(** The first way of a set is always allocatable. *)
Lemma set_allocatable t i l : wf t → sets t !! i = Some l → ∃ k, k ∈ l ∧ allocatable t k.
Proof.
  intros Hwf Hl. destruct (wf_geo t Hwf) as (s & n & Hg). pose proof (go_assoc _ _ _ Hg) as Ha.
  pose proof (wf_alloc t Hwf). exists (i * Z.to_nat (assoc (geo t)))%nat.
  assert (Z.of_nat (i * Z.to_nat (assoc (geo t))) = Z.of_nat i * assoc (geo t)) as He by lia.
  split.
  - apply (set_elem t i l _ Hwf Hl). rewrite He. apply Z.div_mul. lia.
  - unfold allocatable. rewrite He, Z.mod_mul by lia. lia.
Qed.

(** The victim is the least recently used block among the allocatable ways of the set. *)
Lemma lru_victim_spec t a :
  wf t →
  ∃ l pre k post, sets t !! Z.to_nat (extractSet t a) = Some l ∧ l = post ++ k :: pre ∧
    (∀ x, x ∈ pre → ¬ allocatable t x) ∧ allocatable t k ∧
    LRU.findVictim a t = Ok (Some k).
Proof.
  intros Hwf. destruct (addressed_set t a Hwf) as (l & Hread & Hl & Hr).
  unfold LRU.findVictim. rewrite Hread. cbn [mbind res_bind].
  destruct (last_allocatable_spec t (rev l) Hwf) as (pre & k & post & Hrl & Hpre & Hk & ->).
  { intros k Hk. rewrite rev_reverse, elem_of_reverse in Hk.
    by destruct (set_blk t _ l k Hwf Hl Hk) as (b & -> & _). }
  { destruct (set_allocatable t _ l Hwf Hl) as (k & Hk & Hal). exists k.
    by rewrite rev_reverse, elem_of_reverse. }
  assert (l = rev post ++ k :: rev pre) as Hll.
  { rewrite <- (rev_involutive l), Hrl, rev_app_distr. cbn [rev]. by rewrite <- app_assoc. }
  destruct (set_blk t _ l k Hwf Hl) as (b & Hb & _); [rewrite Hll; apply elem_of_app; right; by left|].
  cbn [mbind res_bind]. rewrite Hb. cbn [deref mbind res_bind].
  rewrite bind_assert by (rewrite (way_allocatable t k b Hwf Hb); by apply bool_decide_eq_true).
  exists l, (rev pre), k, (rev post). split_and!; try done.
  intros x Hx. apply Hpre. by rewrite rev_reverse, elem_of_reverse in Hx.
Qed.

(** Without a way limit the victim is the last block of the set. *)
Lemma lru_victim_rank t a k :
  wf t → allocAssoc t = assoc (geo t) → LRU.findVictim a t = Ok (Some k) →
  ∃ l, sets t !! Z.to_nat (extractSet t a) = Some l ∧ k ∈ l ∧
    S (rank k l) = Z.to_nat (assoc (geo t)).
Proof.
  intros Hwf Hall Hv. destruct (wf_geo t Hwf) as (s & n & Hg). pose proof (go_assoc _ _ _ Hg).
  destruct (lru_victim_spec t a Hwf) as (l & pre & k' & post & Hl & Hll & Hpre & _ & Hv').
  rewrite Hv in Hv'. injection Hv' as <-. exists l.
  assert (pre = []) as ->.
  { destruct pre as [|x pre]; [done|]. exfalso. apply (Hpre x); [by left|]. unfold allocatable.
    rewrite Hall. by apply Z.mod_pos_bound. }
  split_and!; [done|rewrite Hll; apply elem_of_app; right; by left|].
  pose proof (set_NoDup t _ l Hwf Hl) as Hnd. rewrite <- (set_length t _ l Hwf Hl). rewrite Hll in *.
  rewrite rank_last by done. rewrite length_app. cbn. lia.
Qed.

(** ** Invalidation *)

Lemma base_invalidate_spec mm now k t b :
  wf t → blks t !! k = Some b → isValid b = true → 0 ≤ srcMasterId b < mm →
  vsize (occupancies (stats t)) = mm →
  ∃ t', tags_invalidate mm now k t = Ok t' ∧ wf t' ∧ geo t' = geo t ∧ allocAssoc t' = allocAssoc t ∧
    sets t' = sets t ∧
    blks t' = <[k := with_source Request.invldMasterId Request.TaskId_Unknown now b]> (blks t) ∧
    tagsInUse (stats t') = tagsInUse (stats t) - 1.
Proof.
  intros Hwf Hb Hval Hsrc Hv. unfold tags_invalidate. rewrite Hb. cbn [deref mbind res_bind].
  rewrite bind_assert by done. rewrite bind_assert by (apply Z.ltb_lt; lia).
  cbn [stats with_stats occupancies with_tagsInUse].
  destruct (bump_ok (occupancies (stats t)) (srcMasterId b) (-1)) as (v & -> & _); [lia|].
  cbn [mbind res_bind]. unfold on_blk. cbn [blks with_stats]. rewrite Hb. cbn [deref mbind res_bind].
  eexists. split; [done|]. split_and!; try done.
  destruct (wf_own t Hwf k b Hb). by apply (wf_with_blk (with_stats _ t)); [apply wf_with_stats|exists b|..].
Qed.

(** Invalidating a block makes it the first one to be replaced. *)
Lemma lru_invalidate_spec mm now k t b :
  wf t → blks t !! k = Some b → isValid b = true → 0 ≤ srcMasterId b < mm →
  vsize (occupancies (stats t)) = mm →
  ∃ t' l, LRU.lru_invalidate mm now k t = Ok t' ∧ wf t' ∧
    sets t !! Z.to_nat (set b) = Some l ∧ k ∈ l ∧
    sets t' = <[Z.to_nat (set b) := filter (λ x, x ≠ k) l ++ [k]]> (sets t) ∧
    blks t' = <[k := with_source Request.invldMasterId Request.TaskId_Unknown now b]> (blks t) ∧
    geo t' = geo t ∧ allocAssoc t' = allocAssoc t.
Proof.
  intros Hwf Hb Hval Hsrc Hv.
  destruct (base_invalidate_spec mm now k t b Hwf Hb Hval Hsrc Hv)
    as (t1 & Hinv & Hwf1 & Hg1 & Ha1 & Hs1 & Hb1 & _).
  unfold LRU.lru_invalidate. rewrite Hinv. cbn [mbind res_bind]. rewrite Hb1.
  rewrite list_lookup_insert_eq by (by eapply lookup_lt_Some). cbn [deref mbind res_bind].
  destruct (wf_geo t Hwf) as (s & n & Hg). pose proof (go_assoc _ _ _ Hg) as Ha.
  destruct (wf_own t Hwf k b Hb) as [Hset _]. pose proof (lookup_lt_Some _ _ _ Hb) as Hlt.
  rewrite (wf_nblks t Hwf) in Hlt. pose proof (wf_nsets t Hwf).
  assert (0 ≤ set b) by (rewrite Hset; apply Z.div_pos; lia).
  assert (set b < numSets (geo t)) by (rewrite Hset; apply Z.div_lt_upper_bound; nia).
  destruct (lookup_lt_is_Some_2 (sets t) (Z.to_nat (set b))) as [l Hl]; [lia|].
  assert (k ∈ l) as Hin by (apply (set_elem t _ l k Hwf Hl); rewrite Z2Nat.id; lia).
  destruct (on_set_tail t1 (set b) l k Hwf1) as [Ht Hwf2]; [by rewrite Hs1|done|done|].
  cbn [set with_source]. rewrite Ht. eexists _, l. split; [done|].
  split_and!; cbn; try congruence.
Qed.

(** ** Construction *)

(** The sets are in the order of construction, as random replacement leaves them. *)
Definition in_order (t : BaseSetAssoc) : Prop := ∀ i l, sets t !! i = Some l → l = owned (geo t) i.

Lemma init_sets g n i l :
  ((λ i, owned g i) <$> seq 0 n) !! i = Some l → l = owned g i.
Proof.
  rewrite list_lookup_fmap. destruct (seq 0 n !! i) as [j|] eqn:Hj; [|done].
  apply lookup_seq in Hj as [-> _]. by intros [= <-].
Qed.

==========

> [YOUR ASSIGNMENT]: Return, unchanged, the run of lines above that opens with the line containing "- unfold allocatable." and closes with the line containing "post ++ k :: pre ∧". Include both.

> [ANSWER FOR THIS EXERCISE]:
  - unfold allocatable. rewrite He, Z.mod_mul by lia. lia.
Qed.

(** The victim is the least recently used block among the allocatable ways of the set. *)
Lemma lru_victim_spec t a :
  wf t →
  ∃ l pre k post, sets t !! Z.to_nat (extractSet t a) = Some l ∧ l = post ++ k :: pre ∧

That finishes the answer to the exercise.